Astudy by Papaioannou et al., (2005) examined the potential use of natural and synthetic zeolites in the prevention of milk fever, a disorder found in dairy cows close to calving. This ailment is linked to a metabolic disease caused by low blood calcium levels. Previous evidence suggests milk fever can be prevented with low calcium diets during the dry period (Papaioannou et al., 2005). The objective of the study was to reduce the bioavailability of dietary calcium in the gastrointestinal track through the administration of zeolite. Results demonstrated that the administration of zeolite as an oral drench or feed supplement during the last month of the dry period and the onset of lactation did in fact reduce the bioavailability of calcium and prevented disease; dairy cows that received receiving a feed supplemented with clinoptilolite zeolite at a level of 2.5 were less susceptible to milk fever. Also, the animals that received clinoptilolite responded faster and more efficiently to the drop of serum calcium observed on the day of calving and did not show any signs of milk fever in the following days (Papaioannou et al., 2005).
Another disorder common in dairy cow populations in Ketosis, a metabolic disorder that occurs when energy demands (such as milk production) exceed energy intake and results in a negative energy balance. One of the side effects of Ketosis is low blood sugar concentrations. Research suggests that the best strategy to prevent ketosis in cows is to improve energy uptake in the dry period and during lactation (Papaioannou et al., 2005). A study by Katsoulos et al. (2006) found that putting dairy cows on a diet supplemented with clinoptilolite at a level of 2.5 percent resulted in a significantly lower incidence of ketosis (5.9%) during the first month after giving birth. The results suggest that clinoptilolite improved the energy status of the dairy cows due to in part to improvements in digestion and the post-ruminal digestion of starch (Katsoulos et al., 2006).

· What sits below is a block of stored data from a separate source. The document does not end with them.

(** X15.  When the constructor of [BaseSystem] returns, [zip_path] and
    [output_path] are both the path of the archive,
    [<machine>-<timestamp>.zip], the archive is on the disk, and closing it
    is the last thing done: [dump_processes], which opens
    [self.output_path], appends to that archive. *)
Theorem init_archive_path (env : Env) (a : InitArgs) (w w' : World) :
  BaseSystem_init env a w = (Ret tt, w') ->
  let archive := get_machine_name env +:+ "-" +:+ timestamp_str env
                 +:+ ".zip" in
  zip_path (self w') = archive
  /\ output_path (self w') = archive
  /\ is_Some (disk w' !! archive)
  /\ last (trace w') = Some (EvZipClose archive).
Proof.
  intros Hrun archive.
  destruct (BaseSystem_init_inv env a w w' Hrun) as (ps & nlog & tr & ->).
  assert (Hname : archive_name env None (self (configured env a w)) = archive).
  { unfold archive_name.
    rewrite (default_output_endswith env (self (configured env a w))).
    reflexivity. }
  rewrite Hname. cbn [self disk trace zip_path output_path set_zip_path
                      acquired set_output_path].
  split; [done|]. split; [reflexivity|]. split.
  - rewrite lookup_insert_eq. by eexists.
  - by rewrite !app_assoc, last_snoc.
Qed.

Lemma init_archive_path_witness :
  exists w',
    BaseSystem_init Host.quiet (Host.args None None true) initial_world
    = (Ret tt, w')
    /\ zip_path (self w') = "lab-1704067200.5.zip"
    /\ output_path (self w') = "lab-1704067200.5.zip"
    /\ is_Some (disk w' !! "lab-1704067200.5.zip")
    /\ last (trace w') = Some (EvZipClose "lab-1704067200.5.zip").
Proof.
  assert (Hr : fst (BaseSystem_init Host.quiet (Host.args None None true)
                      initial_world) = Ret tt) by (vm_compute; reflexivity).
  destruct (BaseSystem_init Host.quiet (Host.args None None true)
              initial_world) as [r w'] eqn:Hrun.
  cbn [fst] in Hr. subst r. exists w'. split; [reflexivity|].
  exact (init_archive_path Host.quiet (Host.args None None true)
           initial_world w' Hrun).
Defined.

(** X16.  With [include_memory] off, [LinuxSystem] does what [BaseSystem]
    does and nothing more: no memory map is read, no region is read, and
    [extract_dumps] has no effect. *)
Theorem linux_without_memory (env : Env) (a : InitArgs) (w : World) :
  arg_include_memory a = false ->
  LinuxSystem_init env a w = BaseSystem_init env a w.
Proof.
  intros Hmem. unfold LinuxSystem_init. unfold bind at 1.
  destruct (BaseSystem_init env a w) as [[[]|e] w1] eqn:Hrun; [|done].
  destruct (BaseSystem_init_inv env a w w1 Hrun) as (ps & nlog & tr & ->).
  unfold bind, get_self. cbn. by rewrite Hmem.
Qed.

Lemma linux_without_memory_witness :
  let a := {| arg_process_name := None; arg_process_id := None;
              arg_take_screenshot := true; arg_include_memory := false;
              arg_include_open := true; arg_extract_dumps := true |} in
  arg_include_memory a = false
  /\ LinuxSystem_init Host.quiet a initial_world
     = BaseSystem_init Host.quiet a initial_world.
Proof.
  intros a. split; [reflexivity|].
  exact (linux_without_memory Host.quiet a initial_world eq_refl).
Defined.

(** ** The network snapshot, continued *)

Lemma network_lines_length (env : Env) (conns : list sconn) :
  forall network w L w',
    network_lines env conns network w = (Ret L, w') ->
    List.length L
    = (List.length network + List.length (List.filter established conns))%nat.
Proof.
  induction conns as [|c conns IH]; intros network w L w'; simpl.
  - intros [= <- _]. lia.
  - unfold established at 1.
    destruct (laddr c) as [l|], (raddr c) as [r|]; simpl;
      try (intros H; by apply IH in H).
    unfold bind, emit, lift. simpl.
    destruct (Process_name env (conn_pid c)) as [pname|e]; simpl; [|done].
    intros H. apply IH in H. rewrite H, length_app. simpl. lia.
Qed.
(** C2.  For every year the locator tests the four paths obtained by
    pairing "." and "split_data_by_year" with
    chicago_crime_{year}.csv.zip and chicago_crime_{year}.zip, in that
    order and no other path; it selects the first one that exists (the
    paths after it are not tested), and when none exists all four have
    been tested and [load_data] returns [None]. *)
Theorem locate_selects_first_existing_candidate
    (parse_datetime : string → option Timestamp) (fs : FileSystem) (year : Z) :
  let c := d ← search_dirs; f ← possible_files year; [os_path_join d f] in
  c = [ "./chicago_crime_" ++ str_of_int year ++ ".csv.zip";
        "./chicago_crime_" ++ str_of_int year ++ ".zip";
        "split_data_by_year/chicago_crime_" ++ str_of_int year ++ ".csv.zip";
        "split_data_by_year/chicago_crime_" ++ str_of_int year ++ ".zip" ] ∧
  match list_find (λ p, os_path_exists fs p = true) c with
  | Some (i, p) =>
      found_path (locate fs year) = Some p ∧
      probed (locate fs year) = take (S i) c
  | None =>
      found_path (locate fs year) = None ∧
      probed (locate fs year) = c ∧
      load_data parse_datetime fs year = Ok None
  end.
Proof.
  intros c. split; [reflexivity|].
  subst c. rewrite candidate_paths.
  unfold load_data, locate, search_dirs, possible_files.
  cbn [scan_dirs scan_files list_find fmap option_fmap option_map].
  change (os_path_join "." ("chicago_crime_" ++ str_of_int year ++ ".csv.zip"))
    with ("./chicago_crime_" ++ str_of_int year ++ ".csv.zip").
  change (os_path_join "." ("chicago_crime_" ++ str_of_int year ++ ".zip"))
    with ("./chicago_crime_" ++ str_of_int year ++ ".zip").
  change (os_path_join "split_data_by_year" ("chicago_crime_" ++ str_of_int year ++ ".csv.zip"))
    with ("split_data_by_year/chicago_crime_" ++ str_of_int year ++ ".csv.zip").
  change (os_path_join "split_data_by_year" ("chicago_crime_" ++ str_of_int year ++ ".zip"))
    with ("split_data_by_year/chicago_crime_" ++ str_of_int year ++ ".zip").
  destruct (os_path_exists fs ("./chicago_crime_" ++ _ ++ ".csv.zip")) eqn:E1;
    [by cbn|].
  destruct (os_path_exists fs ("./chicago_crime_" ++ _ ++ ".zip")) eqn:E2;
    [by cbn|].
  cbn.
  destruct (os_path_exists fs ("split_data_by_year/chicago_crime_" ++ _ ++ ".csv.zip")) eqn:E3;
    [by cbn|].
  destruct (os_path_exists fs ("split_data_by_year/chicago_crime_" ++ _ ++ ".zip")) eqn:E4;
    by cbn.
Qed.

(** The search result is one of the four candidates. *)
Lemma locate_found fs year p :
  found_path (locate fs year) = Some p →
  p ∈ (d ← search_dirs; f ← possible_files year; [os_path_join d f]) ∧
  os_path_exists fs p = true.
Proof.
  pose proof (locate_selects_first_existing_candidate (λ _, None) fs year) as [_ H].
  cbv zeta in H.
  destruct (list_find _ _) as [[i q]|] eqn:E.
  - destruct H as [-> _]. intros [= ->].
    apply list_find_Some in E as (Hq & Hex & _).
    split; [eapply list_elem_of_lookup_2, Hq | done].
  - destruct H as [-> _]. done.
Qed.

Lemma located_truthy fs year p :
  found_path (locate fs year) = Some p → truthy (Some p) = true.
Proof.
  intros [Hp _]%locate_found. rewrite candidate_paths in Hp.
  repeat (apply elem_of_cons in Hp as [-> | Hp]; [reflexivity|]).
  by apply elem_of_nil in Hp.
Qed.
(** The submissions a branch of the fan-out can still make: one per
    attempt left, the running attempt counted until it has submitted. *)
Definition submissions_left (s : Step (RetryFrame VideoFrame) Operation) : nat :=
  match s with
  | Finished _ => 0
  | Running f =>
      match inner f with
      | Submit => Z.to_nat (3 - attempt f)
      | Submitted _ | Polling _ | Polled _ => Z.to_nat (3 - attempt f - 1)
      end
  end.

(** [options.count || 1] *)
Definition requested (options : VideoOptions) : Z :=
  match count options with
  | Some 0 | None => 1
  | Some n => n
  end.

(** The video of the first branch that succeeded. *)
Fixpoint firstSuccess (results : list (Settled Operation)) : option Video :=
  match results with
  | [] => None
  | res :: results' =>
      match branch_uri res, res with
      | Some _, Fulfilled op => generated_video op
      | _, _ => firstSuccess results'
      end
  end.

(** A service whose video jobs never finish. *)
Definition neverDone (key : option string) : Environment unit :=
  {| API_KEY := key;
     svc_generateVideos _ s := (Fulfilled (pendingVideo "job"), s);
     svc_getVideosOperation op s := (Fulfilled (pendingVideo (op_name op)), s);
     svc_generateContent _ s := (Rejected serverError, s);
     loadImage _ s := (Rejected loadFailure, s);
     typeErrorMessage := v8Message |}.

(** The branch is in its first attempt, has submitted its job and has
    not heard that the job is done. *)
Definition awaiting_job (s : Step (RetryFrame VideoFrame) Operation) : Prop :=
  exists f, s = Running f /\ attempt f = 0
    /\ match inner f with
       | Submit => False
       | Polling _ => True
       | Submitted r | Polled r => exists op, r = Fulfilled op /\ done op = false
       end.

(** The images of a response are data URIs with a non-empty mime type
    and a non-empty payload. *)
Definition image_uri (img : string) : Prop :=
  exists mime d,
    img = "data:" +:+ mime +:+ ";base64," +:+ d /\ mime <> "" /\ d <> "".
Lemma literal_spec l k s r :
  literal l k s = Some r <-> exists s', s = l ++ s' /\ k s' = Some r.
Proof.
  revert s; induction l as [|x l IH]; intros s; simpl.
  - split; [intros H; exists s; auto | intros (s' & -> & H); exact H].
  - rewrite class_spec. split.
    + intros (c & s' & -> & Hc & H). apply N.eqb_eq in Hc; subst c.
      apply IH in H as (s'' & -> & H). exists s''; auto.
    + intros (s' & -> & H). exists x, (l ++ s').
      rewrite N.eqb_refl. repeat split. apply IH. exists s'; auto.
Qed.

Lemma alt_sound (a b : Cont R) s r :
  alt a b s = Some r -> a s = Some r \/ b s = Some r.
Proof. unfold alt. destruct (a s); auto. Qed.

Lemma alt_complete (a b : Cont R) s :
  (exists r, a s = Some r) \/ (exists r, b s = Some r) ->
  exists r, alt a b s = Some r.
Proof.
  unfold alt. intros [[r H] | [r H]].
  - rewrite H; eauto.
  - destruct (a s); eauto.
Qed.

Lemma greedy_star_sound p (k : jsstring -> Cont R) s : forall acc r,
  greedy_star p k acc s = Some r ->
  exists a b, s = a ++ b /\ forallb p a = true /\ k (acc ++ a) b = Some r.
Proof.
  induction s as [|c s IH]; intros acc r; simpl.
  - intros H. exists [], []. rewrite (app_nil_r acc). simpl; auto.
  - destruct (p c) eqn:Hp.
    + destruct (greedy_star p k (acc ++ [c]) s) as [r'|] eqn:Hin.
      * intros E; inversion E; subst r'.
        apply IH in Hin as (a & b & -> & Ha & Hk).
        exists (c :: a), b. simpl. rewrite Hp, Ha.
        rewrite <- app_assoc in Hk. simpl in Hk. auto.
      * intros H. exists [], (c :: s). rewrite (app_nil_r acc). simpl; auto.
    + intros H. exists [], (c :: s). rewrite (app_nil_r acc). simpl; auto.
Qed.

Lemma greedy_star_complete p (k : jsstring -> Cont R) a : forall acc b,
  forallb p a = true ->
  (exists r, k (acc ++ a) b = Some r) ->
  exists r, greedy_star p k acc (a ++ b) = Some r.
Proof.
  induction a as [|x a IH]; intros acc b Ha Hk; simpl in *.
  - rewrite app_nil_r in Hk. destruct Hk as [r Hk].
    destruct b as [|c b]; simpl; [eauto|].
    destruct (p c); [|eauto].
    destruct (greedy_star p k (acc ++ [c]) b); eauto.
  - apply andb_true_iff in Ha as [Hx Ha]. rewrite Hx.
    destruct (IH (acc ++ [x]) b Ha) as [r Hr].
    + rewrite <- app_assoc. exact Hk.
    + rewrite Hr. eauto.
Qed.

Lemma greedy_plus_sound p (k : jsstring -> Cont R) s r :
  greedy_plus p k s = Some r ->
  exists a b,
    a <> [] /\ s = a ++ b /\ forallb p a = true /\ k a b = Some r.
Proof.
  unfold greedy_plus. destruct s as [|c s]; [discriminate|].
  destruct (p c) eqn:Hp; [|discriminate].
  intros H. apply greedy_star_sound in H as (a & b & -> & Ha & Hk).
  exists (c :: a), b. simpl. rewrite Hp, Ha.
  repeat split; [discriminate | exact Hk].
Qed.

Lemma greedy_plus_complete p (k : jsstring -> Cont R) a b :
  a <> [] -> forallb p a = true ->
  (exists r, k a b = Some r) ->
  exists r, greedy_plus p k (a ++ b) = Some r.
Proof.
  destruct a as [|c a]; [congruence|]. intros _ Ha Hk. simpl in *.
  apply andb_true_iff in Ha as [Hc Ha]. rewrite Hc.
  apply greedy_star_complete; assumption.
Qed.

Lemma search_sound (m : Cont R) s r :
  search m s = Some r -> exists pre s', s = pre ++ s' /\ m s' = Some r.
Proof.
  induction s as [|c s IH]; simpl.
  - destruct (m []) eqn:E; [|discriminate].
    intros H; inversion H; subst. exists [], []. auto.
  - destruct (m (c :: s)) eqn:E.
    + intros H; inversion H; subst. exists [], (c :: s). auto.
    + intros H. apply IH in H as (pre & s' & -> & H).
      exists (c :: pre), s'. auto.
Qed.

Lemma search_complete (m : Cont R) pre : forall s,
  (exists r, m s = Some r) -> exists r, search m (pre ++ s) = Some r.
Proof.
  induction pre as [|c pre IH]; intros s [r H]; simpl.
  - destruct s; simpl; rewrite H; eauto.
  - destruct (m (c :: pre ++ s)); eauto.
Qed.

End BacktrackingFacts.
(** A container with neither a best video nor a best audio stream still
    gets a summary; its last line is then an empty line holding one tab. *)
Theorem analyze_path_no_streams
    (input : string -> option Context) (path : string) (context : Context) :
  input path = Some context ->
  best context Video = None -> best context Audio = None ->
  result_of (analyze_path input path)
  = Ret (Some (to_string_lossy path ++ nl ++ tab ++ "Duration: " ++
               format_duration (from_micros (try_into_u64_or_0 (ctx_duration context))) ++
               nl ++ tab ++ "Bit rate: " ++ format_bit_rate (ctx_bit_rate context) ++
               nl ++ tab)).
Proof.
  intros Hin Hv Ha. rewrite analyze_path_result, Hin, analyze_context_result.
  unfold best_descriptions. rewrite Hv, Ha. simpl join. now rewrite string_app_nil.
Qed.

Lemma utf8_valid_ascii (fuel : nat) (l : list ascii) :
  (List.length l <= fuel)%nat ->
  forallb (fun c => (byte_at c <? 128)%N) l = true ->
  utf8_valid_fuel fuel l = true.
Proof.
  revert fuel. induction l as [|c l IH]; intros fuel Hf Ha; [destruct fuel; reflexivity|].
  destruct fuel as [|f]; [simpl in Hf; lia|].
  simpl in Ha. apply andb_prop in Ha as [Hc Hl].
  simpl. unfold utf8_head, lead_info.
  rewrite (proj2 (N.leb_le (byte_at c) 127)) by (apply N.ltb_lt in Hc; lia).
  simpl. apply IH; [simpl in Hf; lia | exact Hl].
Qed.

(** A name made only of ASCII bytes is valid UTF-8, so [should_inspect_file]
    never panics on an entry with such a name. *)
Theorem ascii_names_never_panic (e : DirEntry) :
  forallb (fun c => (byte_at c <? 128)%N) (list_ascii_of_string (entry_file_name e)) = true ->
  to_str (entry_file_name e) = Some (entry_file_name e) /\
  exists b, should_inspect_file e = ret b.
Proof.
  intros Ha.
  assert (Hs : to_str (entry_file_name e) = Some (entry_file_name e)).
  { unfold to_str. rewrite utf8_valid_ascii; [reflexivity | lia | exact Ha]. }
  split; [exact Hs|].
  unfold should_inspect_file. destruct (entry_is_dir e); simpl;
    [eexists; reflexivity|].
  rewrite Hs. eexists. reflexivity.
Qed.

Lemma lossy_valid (fuel : nat) (l : list ascii) :
  utf8_valid_fuel fuel l = true -> lossy_fuel fuel l = l.
Proof.
  revert l. induction fuel as [|f IH]; intros l Hv.
  - destruct l; [reflexivity | discriminate].
  - destruct l as [|c rest]; [reflexivity|]. simpl in *.
    destruct (utf8_head c rest) as [n|n]; [|discriminate].
    rewrite IH by exact Hv. apply firstn_skipn.
Qed.

(** When a path is valid UTF-8, the summary of a file that opens starts with
    the path itself, unchanged by the lossy conversion, then a newline. *)
Theorem summary_names_path
    (input : string -> option Context) (path : string) (context : Context) :
  input path = Some context -> to_str path <> None ->
  exists rest, result_of (analyze_path input path) = Ret (Some (path ++ nl ++ rest)).
Proof.
  intros Hin Hv. rewrite analyze_path_result, Hin, analyze_context_result.
  assert (Hl : to_string_lossy path = path).
  { unfold to_str in Hv. unfold to_string_lossy.
    destruct (utf8_valid_fuel _ _) eqn:E; [|congruence].
    rewrite lossy_valid by exact E. apply string_of_list_ascii_of_string. }
  rewrite Hl. eexists. reflexivity.
Qed.

(** [generate_report] never returns [None]: when it does not panic it
    returns a report, so the [None] arm of [main] is never taken. *)
Theorem generate_report_never_none
    (input : string -> option Context) (walk_dir : string -> list walk_item) (root : string) :
  result_of (generate_report input walk_dir root) <> Ret None.
Proof.
  unfold generate_report. rewrite result_bind.
  destruct (result_of (collect_paths (walk_dir root))) as [paths|]; [|discriminate].
  rewrite result_bind, result_log. cbv beta iota.
  rewrite result_bind, filter_map_M_analyze. discriminate.
Qed.

(** Entries the filter phase can get through without a panic: a directory,
    an entry with a UTF-8 name, or a walk error carrying a UTF-8 path. *)
Lemma collect_paths_result (items : list walk_item) :
  Forall (fun it => match it with
                    | WOk e => entry_is_dir e = true \/ to_str (entry_file_name e) <> None
                    | WErr err => exists p, error_path err = Some p /\ to_str p <> None
                    end) items ->
  result_of (collect_paths items)
  = Ret (flat_map (fun it => match it with
                             | WOk e => if entry_is_dir e || ends_with ".nfo" (entry_file_name e)
                                        then [] else [entry_path e]
                             | WErr _ => []
                             end) items).
Proof.
  induction 1 as [|it items Hit Hall IH]; [reflexivity|].
  destruct it as [e|err]; cbn [collect_paths flat_map].
  - rewrite result_bind. unfold should_inspect_file.
    destruct (entry_is_dir e) eqn:Hd; cbn [negb].
    + rewrite result_ret. cbv beta iota. rewrite result_bind, IH. reflexivity.
    + destruct Hit as [Hit|Hit]; [discriminate|].
      destruct (to_str (entry_file_name e)) eqn:Hs; [|congruence].
      unfold to_str in Hs. destruct (utf8_valid_fuel _ _); [|discriminate].
      injection Hs as <-. cbn.
      rewrite result_bind, IH. cbn.
      destruct (ends_with ".nfo" (entry_file_name e)); reflexivity.
  - destruct Hit as [p [Hp Hs]].
    rewrite result_bind, Hp. cbn [unwrap result_of ret fst].
    rewrite result_bind. destruct (to_str p); [|congruence].
    cbn [unwrap result_of ret fst]. rewrite result_bind, result_log. exact IH.
Qed.

(** The filter phase keeps, in walk order, the paths of the entries that are
    neither directories nor named [*.nfo], and drops walk errors, as long as
    every name and error path it has to read is valid UTF-8. *)
Theorem collect_paths_keeps_candidates (items : list walk_item) :
  Forall (fun it => match it with
                    | WOk e => entry_is_dir e = true \/ to_str (entry_file_name e) <> None
                    | WErr err => exists p, error_path err = Some p /\ to_str p <> None
                    end) items ->
  result_of (collect_paths items)
  = Ret (map entry_path
           (filter (fun e => negb (entry_is_dir e) &&
                             negb (ends_with ".nfo" (entry_file_name e)))
              (flat_map (fun it => match it with WOk e => [e] | WErr _ => [] end) items))).
Proof.
  intros H. rewrite (collect_paths_result items H). f_equal. clear H.
  induction items as [|[e|err] items IH]; simpl; [reflexivity| |exact IH].
  destruct (entry_is_dir e), (ends_with ".nfo" (entry_file_name e)); simpl;
    rewrite IH; reflexivity.
Qed.






(** *** Decimal fields read back *)

Lemma pad2_inj (m n : N) : pad2 m = pad2 n -> m = n.
Proof. intros H. rewrite <- (pad2_value m), <- (pad2_value n). now f_equal. Qed.

Lemma split_at_colon (u v r r' : string) :
  all_digits u = true -> all_digits v = true ->
  u ++ ":" ++ r = v ++ ":" ++ r' -> u = v /\ r = r'.
Proof.
  revert v. induction u as [|c u IH]; intros v Hu Hv H; destruct v as [|c' v].
  - simpl in H. injection H. auto.
  - simpl in H. injection H as Hc _. subst c'. unfold all_digits in Hv.
    cbn [list_ascii_of_string forallb] in Hv. apply andb_prop in Hv as [Hv _].
    vm_compute in Hv. discriminate.
  - simpl in H. injection H as Hc _. subst c. unfold all_digits in Hu.
    cbn [list_ascii_of_string forallb] in Hu. apply andb_prop in Hu as [Hu _].
    vm_compute in Hu. discriminate.
  - simpl in H. injection H as <- H.
    unfold all_digits in Hu, Hv. simpl in Hu, Hv.
    apply andb_prop in Hu as [_ Hu]. apply andb_prop in Hv as [_ Hv].
    destruct (IH v Hu Hv H) as [-> ->]. auto.
Qed.

Lemma colons_app (a b : string) : colons (a ++ b) = (colons a + colons b)%nat.
Proof. induction a as [|c a IH]; simpl; [reflexivity|]. rewrite IH. lia. Qed.

Lemma colons_digits (s : string) : all_digits s = true -> colons s = O.
Proof.
  unfold all_digits. induction s as [|c s IH]; simpl; [reflexivity|].
  intros H. apply andb_prop in H as [Hc Hs]. rewrite IH by exact Hs.
  destruct (Ascii.eqb_spec c ":") as [->|]; [discriminate|reflexivity].
Qed.

Lemma frac_suffix_secs (a : N) : frac_suffix (from_secs a) = "".
Proof. reflexivity. Qed.

Lemma secs_decomposition (a : N) :
  a = (a / 60 / 60 / 24 * 86400 + (a / 60 / 60) mod 24 * 3600 +
       (a / 60) mod 60 * 60 + a mod 60)%N.
Proof.
  pose proof (N.div_mod' a 60). pose proof (N.div_mod' (a / 60) 60).
  pose proof (N.div_mod' (a / 60 / 60) 24). lia.
Qed.

Lemma string_nil_app (s : string) : "" ++ s = s.
Proof. reflexivity. Qed.

Lemma format_duration_secs (a : N) :
  format_duration (from_secs a) =
  (if (0 <? a / 60 / 60 / 24)%N then pad2 (a / 60 / 60 / 24) ++ ":" else "") ++
  (if (0 <? a / 60 / 60)%N then pad2 (a / 60 / 60 mod 24) ++ ":" else "") ++
  pad2 (a / 60 mod 60) ++ ":" ++ pad2 (a mod 60).
Proof.
  unfold format_duration. rewrite frac_suffix_secs. cbn [as_secs from_secs].
  now rewrite string_app_nil.
Qed.

Lemma format_duration_secs_colons (a : N) :
  colons (format_duration (from_secs a))
  = ((if (0 <? a / 60 / 60 / 24)%N then 1 else 0) +
     (if (0 <? a / 60 / 60)%N then 1 else 0) + 1)%nat.
Proof.
  pose proof (fun n => colons_digits (pad2 n) (proj2 (pad2_facts n))) as Hp.
  rewrite format_duration_secs.
  destruct (0 <? a / 60 / 60 / 24)%N, (0 <? a / 60 / 60)%N;
    rewrite ?string_nil_app, !colons_app, !Hp; reflexivity.
Qed.

(** Whole seconds are never rendered alike: the fields of
    [format_duration] read back as decimal numbers recover the seconds, so
    distinct whole-second durations give distinct strings. *)
Theorem format_duration_secs_injective (a b : N) :
  format_duration (from_secs a) = format_duration (from_secs b) -> a = b.
Proof.
  intros H.
  pose proof (f_equal colons H) as Hc. rewrite !format_duration_secs_colons in Hc.
  rewrite !format_duration_secs in H.
  rewrite (secs_decomposition a), (secs_decomposition b).
  pose proof (days_pos_hours_pos (a / 60 / 60)) as Ka.
  pose proof (days_pos_hours_pos (b / 60 / 60)) as Kb.
  pose proof (fun n => proj2 (pad2_facts n)) as P.
  destruct (N.ltb_spec 0 (a / 60 / 60 / 24)) as [Da|Da],
    (N.ltb_spec 0 (a / 60 / 60)) as [Ha|Ha],
    (N.ltb_spec 0 (b / 60 / 60 / 24)) as [Db|Db],
    (N.ltb_spec 0 (b / 60 / 60)) as [Hb|Hb];
    cbn in Hc; try lia;
    rewrite ?string_nil_app, ?string_app_assoc in H.
  - apply split_at_colon in H as [E1 H]; [|apply P..].
    apply split_at_colon in H as [E2 H]; [|apply P..].
    apply split_at_colon in H as [E3 E4]; [|apply P..].
    apply pad2_inj in E1, E2, E3, E4. congruence.
  - apply split_at_colon in H as [E2 H]; [|apply P..].
    apply split_at_colon in H as [E3 E4]; [|apply P..].
    apply pad2_inj in E2, E3, E4.
    apply N.le_0_r in Da, Db. congruence.
  - apply split_at_colon in H as [E3 E4]; [|apply P..].
    apply pad2_inj in E3, E4.
    apply N.le_0_r in Da, Db, Ha, Hb. rewrite Ha, Hb. congruence.
Qed.

(** At or below 1000 the bit rate is written in [B/s] as an optional minus
    sign and the decimal digits of its absolute value, read back exactly. *)
Theorem format_bit_rate_bytes_value (r : Z) :
  (r <= 1000)%Z ->
  exists sign digits,
    format_bit_rate r = sign ++ digits ++ " B/s" /\
    all_digits digits = true /\ (1 <= String.length digits)%nat /\
    ((0 <= r)%Z /\ sign = "" /\ digits_value digits = Z.to_N r \/
     (r < 0)%Z /\ sign = "-" /\ digits_value digits = Z.to_N (- r)).
Proof.
  intros Hr. unfold format_bit_rate.
  rewrite (proj2 (Z.ltb_ge 1000000 r)) by lia.
  rewrite (proj2 (Z.ltb_ge 1000 r)) by lia.
  destruct r as [|p|p]; cbn [string_of_Z].
  - exists "", (string_of_N 0). pose proof (string_of_N_facts 0) as [F1 F2].
    split; [reflexivity|]. split; [exact F2|]. split; [exact F1|].
    left. split; [lia|]. split; [reflexivity|]. apply string_of_N_value.
  - exists "", (string_of_N (N.pos p)). pose proof (string_of_N_facts (N.pos p)) as [F1 F2].
    split; [reflexivity|]. split; [exact F2|]. split; [exact F1|].
    left. split; [lia|]. split; [reflexivity|]. apply string_of_N_value.
  - exists "-", (string_of_N (N.pos p)). pose proof (string_of_N_facts (N.pos p)) as [F1 F2].
    split; [reflexivity|]. split; [exact F2|]. split; [exact F1|].
    right. split; [lia|]. split; [reflexivity|]. apply string_of_N_value.
Qed.

(** ** Witnesses of the further properties *)

Lemma analyze_path_no_streams_witness :
  silent_input "/m/blank.mkv" = Some silent_context /\
  best silent_context Video = None /\ best silent_context Audio = None /\
  result_of (analyze_path silent_input "/m/blank.mkv")
  = Ret (Some (to_string_lossy "/m/blank.mkv" ++ nl ++ tab ++ "Duration: " ++
               format_duration (from_micros (try_into_u64_or_0 (ctx_duration silent_context))) ++
               nl ++ tab ++ "Bit rate: " ++ format_bit_rate (ctx_bit_rate silent_context) ++
               nl ++ tab)).
Proof.
  split; [vm_compute; reflexivity|]. split; [reflexivity|]. split; [reflexivity|].
  apply analyze_path_no_streams; [vm_compute | |]; reflexivity.
Defined.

Studies by Papaioannou et al. (2005) and Mumpton (1985) examined how to prevent the effects of toxic levels of rumen pH, ammonium, and ammonia in ruminants (e.g. cattle, sheep, goats) by adding a clinoptilolite zeolite supplement to feed. Researchers found that a supplementation level ranging from 5 to 6 percent reduced ammonium concentrations in rumen by 15 percent. Essentially, ammonium was immediately held in the zeolite structure until sodium entered rumen during the after-feeding fermentation period. This process allowed for easy assimilation of rumen micro-organisms into the digestive system and protected animals against the buildup of toxic levels of ammonia in their systems.